Well-Designed 3D/2D/2D WO3/Bt/g-C3N4 Z-Scheme Heterojunction for Tailoring Photocatalytic CO2 Methanation with 2D-Layered Bentonite-Clay as the Electron Moderator under Visible Light

Photocatalytic CO2 reduction to renewable hydrocarbon fuels is a promising strategy to address global energy issues; however, producing fuels like CH4 is highly challenging under visible light. In this work, fabrication of a two-dimensional bentonite (2D-Bt) nanosheet mediated WO3/g-C3N4 Z-scheme heterojunction for highly selective photocatalytic CO2 reduction to CH4 under visible light has been investigated. The photocatalytic performance of the newly developed WO3-embedded 2D pillared Bt with 2D g-C3N4 composite for selective photocatalytic CO2 reduction to methane was studied using H2O as the reducing agent under visible light. WO3/Bt/g-C3N4 (WBCN) exhibits the highest photocatalytic activity for CH4 production, which was 6.01, 6.76, and 25.30 times higher than using WO3/g-C3N4, Bt/g-C3N4, and g-C3N4 samples, respectively. Noticeably, WO3-coupled with g-C3N4 was favorable for CO production; however, introducing Bt layered clay was in favor of methane formation during the CO2 reduction process. Additionally, the Z-scheme of the WO3/g-C3N4 composite with Bt as the electron moderator could promote photoinduced charge separation and redox ability of the separated charge carriers, resulting in excellent CO2 reduction to CH4. The rate of reaction was dependent only on the external mass transfer due to surface reactions over the WBCN composite catalyst.

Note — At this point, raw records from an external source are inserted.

(** [_import_annotations] and [_import_project_dataset] change no queue
    entry but the one under their own [rq_id]. *)
Theorem import_views_frame (import_formats : list format_desc) (av_clean : string -> bool)
    (req : request) (rq_id rq_func pk fmt : string) (w : world) (id' : string)
    (Hne : id' <> rq_id) :
  w_queue (snd (import_annotations import_formats av_clean req rq_id rq_func pk fmt w)) !! id'
  = w_queue w !! id' /\
  w_queue (snd (import_project_dataset import_formats req rq_id rq_func pk fmt w)) !! id'
  = w_queue w !! id'.
Proof.
  split; import_cases;
    repeat first [rewrite lookup_insert_ne by congruence
                 | rewrite lookup_delete_ne by congruence]; reflexivity.
Qed.

Lemma import_views_frame_witness :
  w_queue (snd (import_annotations ex_formats (fun _ => true) ex_request
                  "admin@/api/tasks/1/annotations/upload" "dm.task.import_task_annotations"
                  "1" "CVAT 1.1" (ex_import_world "/api/project/1/dataset_import" Started None)))
    !! "/api/project/1/dataset_import"
  = Some (ex_import_job Started None).
Proof.
  exact (proj1 (import_views_frame ex_formats (fun _ => true) ex_request
    "admin@/api/tasks/1/annotations/upload" "dm.task.import_task_annotations" "1" "CVAT 1.1"
    (ex_import_world "/api/project/1/dataset_import" Started None)
    "/api/project/1/dataset_import" ltac:(discriminate))).
Defined.

(** ** [{f.DISPLAY_NAME: f for f in formats}.get(name)] *)

Fixpoint find_first (p : format_desc -> bool) (l : list format_desc) : option format_desc :=
  match l with
  | [] => None
  | f :: l' => if p f then Some f else find_first p l'
  end.

Lemma find_first_app (p : format_desc -> bool) (l1 l2 : list format_desc) :
  find_first p (l1 ++ l2)%list
  = match find_first p l1 with Some f => Some f | None => find_first p l2 end.
Proof. induction l1 as [|f l1 IH]; simpl; [reflexivity|]. destruct (p f); auto. Qed.

Lemma lookup_format_fold (fmts : list format_desc) (name : string) (acc : option format_desc) :
  fold_left (fun acc f => if String.eqb (DISPLAY_NAME f) name then Some f else acc) fmts acc
  = match find_first (fun f => String.eqb (DISPLAY_NAME f) name) (rev fmts) with
    | Some f => Some f
    | None => acc
    end.
Proof.
  revert acc. induction fmts as [|f fmts IH]; intros acc; [reflexivity|].
  simpl. rewrite IH, find_first_app. simpl.
  destruct (find_first _ (rev fmts)); [reflexivity|].
  destruct (String.eqb (DISPLAY_NAME f) name); reflexivity.
Qed.

Lemma find_first_some (p : format_desc -> bool) (l : list format_desc) (f : format_desc) :
  find_first p l = Some f <->
  exists l1 l2, l = (l1 ++ f :: l2)%list /\ p f = true /\ Forall (fun g => p g = false) l1.
Proof.
  split.
  - induction l as [|g l IH]; simpl; [discriminate|].
    destruct (p g) eqn:E.
    + intros [= <-]. exists [], l. split; [reflexivity|]. split; [exact E|constructor].
    + intros H. destruct (IH H) as (l1 & l2 & -> & Hp & Hf).
      exists (g :: l1), l2. split; [reflexivity|]. split; [exact Hp|constructor; assumption].
  - intros (l1 & l2 & -> & Hp & Hf). induction Hf as [|g l1 Hg _ IH]; simpl.
    + rewrite Hp. reflexivity.
    + rewrite Hg. exact IH.
Qed.

Lemma find_first_none (p : format_desc -> bool) (l : list format_desc) :
  find_first p l = None <-> Forall (fun g => p g = false) l.
Proof.
  split.
  - induction l as [|g l IH]; simpl; [constructor|].
    destruct (p g) eqn:E; [discriminate|]. intros H. constructor; auto.
  - induction 1 as [|g l Hg _ IH]; simpl; [reflexivity|]. rewrite Hg. exact IH.
Qed.

Lemma lookup_format_rev (fmts : list format_desc) (name : string) :
  lookup_format fmts name = find_first (fun f => String.eqb (DISPLAY_NAME f) name) (rev fmts).
Proof.
  unfold lookup_format. rewrite lookup_format_fold.
  destruct (find_first _ (rev fmts)); reflexivity.
Qed.

(** The format a name selects is the last registered format with that
    display name; there is none exactly when no registered format has
    it. *)
Theorem lookup_format_last (fmts : list format_desc) (name : string) (f : format_desc) :
  (lookup_format fmts name = Some f <->
   exists l1 l2, fmts = (l1 ++ f :: l2)%list /\ DISPLAY_NAME f = name /\
                 Forall (fun g => DISPLAY_NAME g <> name) l2) /\
  (lookup_format fmts name = None <-> Forall (fun g => DISPLAY_NAME g <> name) fmts).
Proof.
  assert (Hneq : forall l : list format_desc,
            Forall (fun g => String.eqb (DISPLAY_NAME g) name = false) l <->
            Forall (fun g => DISPLAY_NAME g <> name) l).
  { intros l. split; intros H; (eapply Forall_impl; [exact H|]); intros g; apply String.eqb_neq. }
  rewrite lookup_format_rev. split.
  - rewrite find_first_some. split.
    + intros (r1 & r2 & Hr & Hp & Hf). exists (rev r2), (rev r1).
      split; [|split; [apply String.eqb_eq, Hp | apply Forall_rev, Hneq, Hf]].
      rewrite <- (rev_involutive fmts), Hr, rev_app_distr. simpl.
      rewrite <- app_assoc. reflexivity.
    + intros (l1 & l2 & -> & Hn & Hl2). exists (rev l2), (rev l1).
      split; [rewrite rev_app_distr; simpl; rewrite <- app_assoc; reflexivity|].
      split; [apply String.eqb_eq, Hn|]. apply Hneq, Forall_rev, Hl2.
  - rewrite find_first_none, Hneq. split; [intros H; apply Forall_rev in H;
      rewrite rev_involutive in H; exact H | apply Forall_rev].
Qed.

(** ** [DataChunkGetter]: what a validated getter can do *)

Lemma str_in_data_types (t : string) :
  str_in t ["chunk"; "frame"; "preview"; "context_image"] = true ->
  t = "chunk" \/ t = "frame" \/ t = "preview" \/ t = "context_image".
Proof.
  unfold str_in. simpl.
  destruct (String.eqb_spec t "chunk"); [auto|].
  destruct (String.eqb_spec t "frame"); [auto|].
  destruct (String.eqb_spec t "preview"); [auto|].
  destruct (String.eqb_spec t "context_image"); [auto|]. discriminate.
Qed.
(** * Goal scroller overlay (bunathon2025): state machine and slot projector

    Shallow embedding of [overlay/everylunaever/bunathon2025/goal_scroller/scripts.mjs]:
    [calculateDoneIndex], [initializeAnimation], [updateScrollerAnimation],
    [determineGoalInfo], and the key check of [createStateLoader] / [main].

    Conventions.
    - Point values are JavaScript numbers.  The overlay only ever compares
      them with [<=], so the development is parametric in the number type:
      class [JSNumber] asks for a boolean [<=] that is transitive, which holds
      for IEEE doubles (NaN included, every comparison with it being false).
      [Z] is the instance used in the examples.
    - Indices ([doneIndex], [index], [position], [picker]) are integers and
      are modelled by [Z]; [null] and [undefined] by [None].
    - The model object is mutated in place by the source; here it is passed
      explicitly, together with the counter that names the next timer
      handle, in a [Page] record. *)

From Stdlib Require Import ZArith List String Bool Lia.
Import ListNotations.
Open Scope Z_scope.

(** ** JavaScript values *)

Class JSNumber (num : Type) := {
  lte : num -> num -> bool;
  lte_trans : forall a b c, lte a b = true -> lte b c = true -> lte a c = true
}.

#[export] Instance Z_JSNumber : JSNumber Z := {|
  lte := Z.leb;
  lte_trans := fun a b c Hab Hbc =>
    proj2 (Z.leb_le a c)
          (Z.le_trans a b c (proj1 (Z.leb_le a b) Hab) (proj1 (Z.leb_le b c) Hbc))
|}.

(** [a ?? b]: the nullish coalescing operator. *)
Definition nullish {A : Type} (a : option A) (b : A) : A :=
  match a with
  | Some v => v
  | None => b
  end.

Notation "a ?? b" := (nullish a b) (at level 38, left associativity).

(** Truthiness of a [number | null | undefined] holding an integer. *)
Definition truthy (v : option Z) : bool :=
  match v with
  | Some n => negb (n =? 0)
  | None => false
  end.

(** [Array.prototype.findLastIndex]: [k] runs from [len - 1] down to [0];
    the argument [k1] of the loop is [k + 1]. *)
Fixpoint findLastIndex_loop {A : Type} (predicate : A -> bool) (arr : list A) (k1 : nat) : Z :=
  match k1 with
  | O => -1
  | S k =>
      match nth_error arr k with
      | Some kValue =>
          if predicate kValue then Z.of_nat k
          else findLastIndex_loop predicate arr k
      | None => findLastIndex_loop predicate arr k
      end
  end.

Definition findLastIndex {A : Type} (predicate : A -> bool) (arr : list A) : Z :=
  findLastIndex_loop predicate arr (List.length arr).

(** [a === b] on [number | null] values that hold integers. *)
Definition option_Z_eqb (a b : option Z) : bool :=
  match a, b with
  | Some x, Some y => x =? y
  | None, None => true
  | _, _ => false
  end.

(** [array[i]], [undefined] outside the array. *)
Definition array_get {A : Type} (array : list A) (i : Z) : option A :=
  if i <? 0 then None else nth_error array (Z.to_nat i).

(** ** Configuration and model types (index.d.ts, config.json) *)

Section Types.

Context {num : Type}.

Record GoalConfig := {
  points : num;
  text : string;
  subtext : option string
}.

Record EncryptedText := {
  iv : string;
  data : string
}.

Record Config := {
  goals : list GoalConfig;
  encryptedBucketUrl : EncryptedText
}.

With increasing photon flux, methane production was further enhanced due to the thermodynamically favorable process for the activation of CO2 methanation reaction. Besides, good cycling ability was observed due to the presence of a layered clay structure, which was sustained in multiple cycles without obvious deactivation. This study provides a green clay based noble-metal-free approach to construct a structured composite photocatalyst with a Z-scheme charge carrier and would be beneficial for CO2 reduction and other solar energy applications.